B33hive founders start all over again

Summary:The team behind the Sydney-based maker of mobile games and applications B33hive has sold its business off and is starting again with a new Twitter-based service for television addicts.

The team behind the Sydney-based maker of mobile games and applications B33hive has sold its business off and is starting again with a new Twitter-based service for television addicts.

Beehive

(Credit: Beehive)

Director Andrew Cuccurullo confirmed that his company sold its premium online content business and assets a month ago to a privately-held Australian company, although he declined to name who it had been sold to and at what price.

ZDNet.com.au last covered B33hive back in 2003, when it was attempting to use SMS messages to deliver mobile applications.

Money from the sale has been used to fund the new service, called iTweeVee.com, which launched in the US in July. Cuccurullo describes it as a real-time discussion forum for television enthusiasts, consisting of an electronic program guide wrapped around Twitter. Users of iTweeVee.com enter the name of their local cable television company, and are then presented with a program guide and tweets relating to those programs.

Cuccurullo says the switch in business model followed the realisation that the company's original idea of creating and selling mobile content simply wasn't going to work over the long term. So 18 months ago his team began exploring other opportunities.

"We didn't feel that there was a future in that model, and we found that the demand for that type of product was waning pretty quickly," Cuccurullo says. "We've gone into uncharted territory, but we had to. We either waited to see our stuff die, or we go into start-up mode again."

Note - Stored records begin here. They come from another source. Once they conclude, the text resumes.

(* ===== verification/Buffer.v ===== *)
(** * The byte buffer ([myserver/include/buffer.h], [myserver/common/buffer.cpp])

    State: the vector and the two indices, as in the class.  A pointer into
    the vector is its offset from [begin()].  Reading or writing outside the
    vector is [UB]; a [resize] beyond the vector's maximal size throws. *)

From S2P Require Import Prelude CppInt Sys.

Definition kCheapPrepend : Z := 8.
Definition kInitialSize : Z := 1024.
Definition kCRLF : bytes := ["013"%char; "010"%char].

Record Buffer := mkBuffer {
  m_buffer : bytes;
  m_readerIndex : Z;
  m_writerIndex : Z;
}.

(** ** [std::vector<char>] and the copying algorithms *)

Definition vector_max_size : Z := 2 ^ 63 - 1.

Definition vec_resize (v : bytes) (n : Z) : outcome bytes :=
  if decide (vector_max_size < n) then Throw ExnLengthError
  else Ok (take (Z.to_nat n) v ++ replicate (Z.to_nat n - length v)%nat NUL).

Definition vec_read (v : bytes) (i n : Z) : outcome bytes :=
  if decide (0 <= i /\ 0 <= n /\ i + n <= len v)
  then Ok (take (Z.to_nat n) (drop (Z.to_nat i) v)) else UB.

Definition vec_write (v : bytes) (i : Z) (d : bytes) : outcome bytes :=
  if decide (0 <= i /\ i + len d <= len v)
  then Ok (take (Z.to_nat i) v ++ d ++ drop (Z.to_nat i + length d) v) else UB.

(** [std::copy(first, last, dst)] inside one vector: undefined when [dst] lies in the range. *)
Definition vec_copy (v : bytes) (first last dst : Z) : outcome bytes :=
  if decide (first <= dst < last) then UB
  else d ← vec_read v first (last - first); vec_write v dst d.

(** [std::search]: offset of the first occurrence, the length when there is none. *)
Fixpoint search (pat l : bytes) : nat :=
  if decide (pat `prefix_of` l) then 0%nat
  else match l with [] => 0%nat | _ :: l' => S (search pat l') end.

(** ** The class *)

Definition Buffer_new (initSize : Z) : outcome Buffer :=
  v ← vec_resize [] (u64 (kCheapPrepend + initSize));
  Ok (mkBuffer v kCheapPrepend kCheapPrepend).

Definition readableBytes (b : Buffer) : Z := u64 (m_writerIndex b - m_readerIndex b).
Definition writableBytes (b : Buffer) : Z := u64 (len (m_buffer b) - m_writerIndex b).
Definition prependableBytes (b : Buffer) : Z := m_readerIndex b.
Definition peek (b : Buffer) : Z := m_readerIndex b.
Definition beginWrite (b : Buffer) : Z := m_writerIndex b.

Definition retrieveAll : M Buffer unit :=
  modify (fun b => mkBuffer (m_buffer b) kCheapPrepend kCheapPrepend).

Definition retrieve (n : Z) : M Buffer unit :=
  b ← getS;
  if decide (n < readableBytes b)
  then modify (fun b => mkBuffer (m_buffer b) (u64 (m_readerIndex b + n)) (m_writerIndex b))
  else retrieveAll.

Definition retrieveUntil (e : Z) : M Buffer unit :=
  b ← getS; retrieve (u64 (e - peek b)).

Definition getBufferAsString : M Buffer bytes :=
  b ← getS; liftO (vec_read (m_buffer b) (peek b) (readableBytes b)).

Definition retrieveAsString (n : Z) : M Buffer bytes :=
  b ← getS;
  result ← liftO (vec_read (m_buffer b) (peek b) n);
  retrieve n ;;
  mret result.

Definition retrieveAllAsString : M Buffer bytes :=
  b ← getS; retrieveAsString (readableBytes b).

(** The parameter of [makeSpace] is an [int]: the mixed arithmetic with
    [size_t] converts it back to 64 unsigned bits. *)
Definition makeSpace (n : Z) : M Buffer unit :=
  b ← getS;
  if decide (u64 (writableBytes b + prependableBytes b) < u64 (u64 n + kCheapPrepend))
  then
    v ← liftO (vec_resize (m_buffer b) (u64 (m_writerIndex b + u64 n)));
    modify (fun b => mkBuffer v (m_readerIndex b) (m_writerIndex b))
  else
    let readable := readableBytes b in
    v ← liftO (vec_copy (m_buffer b) (m_readerIndex b) (m_writerIndex b) kCheapPrepend);
    modify (fun b => mkBuffer v kCheapPrepend (u64 (kCheapPrepend + readable))).

Definition ensureWritableBytes (n : Z) : M Buffer unit :=
  b ← getS;
  whenM (bool_decide (writableBytes b < n)) (makeSpace (s32 n)).

Definition append (data : bytes) : M Buffer unit :=
  ensureWritableBytes (len data) ;;
  b ← getS;
  v ← liftO (vec_write (m_buffer b) (beginWrite b) data);
  modify (fun b => mkBuffer v (m_readerIndex b) (u64 (m_writerIndex b + len data))).

Definition findCRLF (b : Buffer) : outcome (option Z) :=
  l ← vec_read (m_buffer b) (peek b) (beginWrite b - peek b);
  let crlf := peek b + Z.of_nat (search kCRLF l) in
  Ok (if decide (crlf = beginWrite b) then None else Some crlf).

(** [readFd]: scatter read into the writable part and a 65536-byte array on
    the stack.  Returns the value and what is stored in [*saveErrno]. *)
Definition extrabuf_size : Z := 65536.

Definition readFd (rep : rreply) : M Buffer (Z * option Z) :=
  b ← getS;
  let writable := writableBytes b in
  let iovcnt := if decide (writable < extrabuf_size) then 2 else 1 in
  match rep with
  | RFail e => mret (-1, Some e)
  | RData d0 =>
      let d := kread (writable + (if decide (iovcnt = 2) then extrabuf_size else 0)) d0 in
      let n := len d in
      v ← liftO (vec_write (m_buffer b) (m_writerIndex b) (take (Z.to_nat writable) d));
      modify (fun b => mkBuffer v (m_readerIndex b) (m_writerIndex b)) ;;
      (if decide (n <= writable)
       then modify (fun b => mkBuffer (m_buffer b) (m_readerIndex b) (u64 (m_writerIndex b + n)))
       else
         modify (fun b => mkBuffer (m_buffer b) (m_readerIndex b) (len (m_buffer b))) ;;
         append (drop (Z.to_nat writable) d)) ;;
      mret (n, None)
  end.

(** [writeFd]: the bytes sent are part of the result. *)
Definition writeFd (rep : wreply) : M Buffer (Z * option Z * bytes) :=
  b ← getS;
  d ← liftO (vec_read (m_buffer b) (peek b) (readableBytes b));
  mret (kwrite rep d).

(** ** Abstract view: a queue of bytes

    [content] is the readable region; [wf] the index invariant drawn in the
    header of the class. *)

Definition slice (v : bytes) (i j : Z) : bytes :=
  take (Z.to_nat (j - i)) (drop (Z.to_nat i) v).

Definition content (b : Buffer) : bytes :=
  slice (m_buffer b) (m_readerIndex b) (m_writerIndex b).
Lemma updateChannel_spec w p c m :
  let w0 := set_channels (<[p := setEvents m c]>) w in
  agree w -> w_channels w !! p = Some c -> fd_free w p -> mask_ok m ->
  wp (updateChannel p)
     (fun _ w' =>
        let c1 := setIndex (next_index (ch_index c) m) (setEvents m c) in
        exists mp k', w' = mkWorld (<[p := c1]> (w_channels w)) mp k' (m_events_size w) /\
        mp !! ch_fd c = Some p /\
        (forall fd, fd <> ch_fd c -> mp !! fd = m_channels w !! fd) /\
        (forall fd, fd <> ch_fd c -> ep_interest k' fd = ep_interest (w_epoll w) fd) /\
        ep_interest k' (ch_fd c) =
          (if decide (ch_index c1 = kAdded) then Some (m, p) else None)) w0.
Proof.
  intros w0 Ha Hp Hfree Hm. unfold next_index.
  assert (Hp0 : w_channels w0 !! p = Some (setEvents m c)) by (subst w0; apply lookup_insert_eq).
  unfold updateChannel, channel_at, store_channel. wp_simpl. rewrite Hp0. wp_simpl. subst w0. world_simpl.
  destruct (agree_channel _ Ha _ _ Hp) as (_ & Hst). case_decide as Hidx.
  - rewrite (decide_False (P := ch_index c = kAdded /\ _)) by (destruct Hidx as [->| ->]; naive_solver).
    assert (Hnone : ep_interest (w_epoll w) (ch_fd c) = None).
    { destruct Hidx as [E|E]; [by eapply new_is_unknown|]. rewrite E in Hst. naive_solver. }
    destruct (ctl_add (w_epoll w) (ch_fd c) (m, p) Hnone) as (k' & Hctl & Hk').
    case_bool_decide as Hnew; wp_simpl.
    all: eapply wp_mono; [eapply ep_update_spec; [apply lookup_insert_eq|exact Hctl]|].
    all: intros [] w' ->; eexists _, k'; split_and!; [by world_simpl; rewrite insert_insert_eq|..|
      by rewrite Hk', !decide_True].
    all: try (by intros fd Hne; rewrite Hk', decide_False).
    + by rewrite lookup_insert_eq.
    + intros fd Hne. by rewrite lookup_insert_ne.
    + destruct Hst as [?|[(?&?&?)|(?&?&?)]]; done.
    + done.
  - assert (Hadd : ch_index c = kAdded /\ m_channels w !! ch_fd c = Some p /\
                   ep_interest (w_epoll w) (ch_fd c) = Some (ch_events c, p)) by naive_solver.
    destruct Hadd as (Hadd & Hmp & Hint). unfold isNoneEvent. world_simpl.
    unfold kNoneEvent. case_bool_decide as Hm0; wp_simpl.
    + rewrite (decide_True (P := ch_index c = kAdded /\ _)) by done.
      destruct (ctl_del (w_epoll w) (ch_fd c) (m, p) _ Hint) as (k' & Hctl & Hk').
      eapply wp_mono; [by eapply ep_update_spec|]. intros [] w' ->. wp_simpl.
      eexists _, k'. split_and!; [by world_simpl; rewrite insert_insert_eq|done|done|..].
      * intros fd Hne. by rewrite Hk', decide_False.
      * by rewrite Hk', decide_True.
    + rewrite (decide_False (P := ch_index c = kAdded /\ _)) by naive_solver.
      destruct (ctl_mod (w_epoll w) (ch_fd c) (m, p) _ Hint) as (k' & Hctl & Hk').
      eapply wp_mono; [by eapply ep_update_spec|]. intros [] w' ->. 
      eexists _, k'. split_and!; [|done|done|..].
      * world_simpl. do 2 f_equal.
        unfold setIndex, setEvents. by rewrite <- Hadd.
      * intros fd Hne. by rewrite Hk', decide_False.
      * by rewrite Hk', !decide_True.
Qed.

Lemma change_mask_spec w p c o :
  agree w -> w_channels w !! p = Some c -> fd_free w p ->
  let m := mask_of o (ch_events c) in
  let c1 := setIndex (next_index (ch_index c) m) (setEvents m c) in
  wp (change_mask o p)
     (fun _ w' => agree w' /\ frame w w' p (ch_fd c) /\ fd_free w' p /\
        w_channels w' !! p = Some c1 /\
        ep_interest (w_epoll w') (ch_fd c) =
          (if decide (ch_index c1 = kAdded) then Some (m, p) else None)) w.
Proof.
  intros Ha Hp Hfree m c1. unfold change_mask, channel_at, store_channel. wp_simpl.
  rewrite Hp. wp_simpl. fold m.
  assert (Hm : mask_ok m) by (apply mask_of_ok, (agree_channel _ Ha _ _ Hp)).
  eapply wp_mono; [by apply updateChannel_spec|].
  intros [] w' (mp & k' & -> & Hmp & Hmo & Hko & Hk). fold c1 in Hk |- *.
  destruct (install w p c c1 mp k' (m_events_size w)) as (H1 & H2 & H3); try done.
  { change (ch_index c1) with (next_index (ch_index c) m). apply next_index_cases. }
  split_and!; [done..| |done]. world_simpl. by rewrite lookup_insert_eq.
Qed.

B33hive was originally founded in 2003, and its backers included the founder of the research company www.consult, Ramin Marzbani, and Greengrocer.com.au founder Doug Carlson. Cuccurullo says Carlson is still active in the business today.

The company's first attempt to relaunch was a US-based television community for mobile phone users called HollerTV, but Cuccurullo says this failed to take off.

"But we did a lot of research that showed people wanted to talk about shows with each other, but weren't connecting," he says. "There was nothing out there specifically for it, and that's why we went down this track of launching this project off Twitter."

We did a lot of research that showed people wanted to talk about shows with each other, but weren't connecting

B33hive director Andrew Cuccurullo

Cuccurullo believes the company can make money from several streams. One is providing research on conversations for television networks and studios, and by providing a sales channel for downloads. Another potential source is sponsored tweets from advertisers.

"We also want to go down the model of distributing the technology as well," Cuccurullo says. "There is a fair bit of technology behind it, but we are doing it on Amazon's S3 (Simple Storage Service) so we can scale it up as the demand gets heavier."

Cuccurullo acknowledges the difficulties that companies have found in monetising online communities, but says that Twitter is only a starting point for the company. "The biggest determining factor for us was 'is there a conversation going around television within a community', and we've proved that with what we've done here," he says. "We have a site that's full of content, and now it's about engaging more and more people into that conversation."

iTweeVee.com is planning to launch in Australia before the end of September with the backing of a local television network.

Commentary
Many start-ups will go through several different business models before funding one that makes money.

With the limited detail that has been revealed about this new venture, it's impossible to say yet whether this is the model that will set the B33hive team on the path to success. Television is already a much-discussed topic online, and if it was only the Twitter community, the answer would definitely be a bust. But Cuccurullo says there is a whole lot more in store.

With money in the bank, an experienced management team and a low-cost starting point, the company may have enough runway ahead of it to put its new thinking to the test — or at least change model yet again. Bootstrappr is reserving judgement, but will be checking in again to see how they are progressing.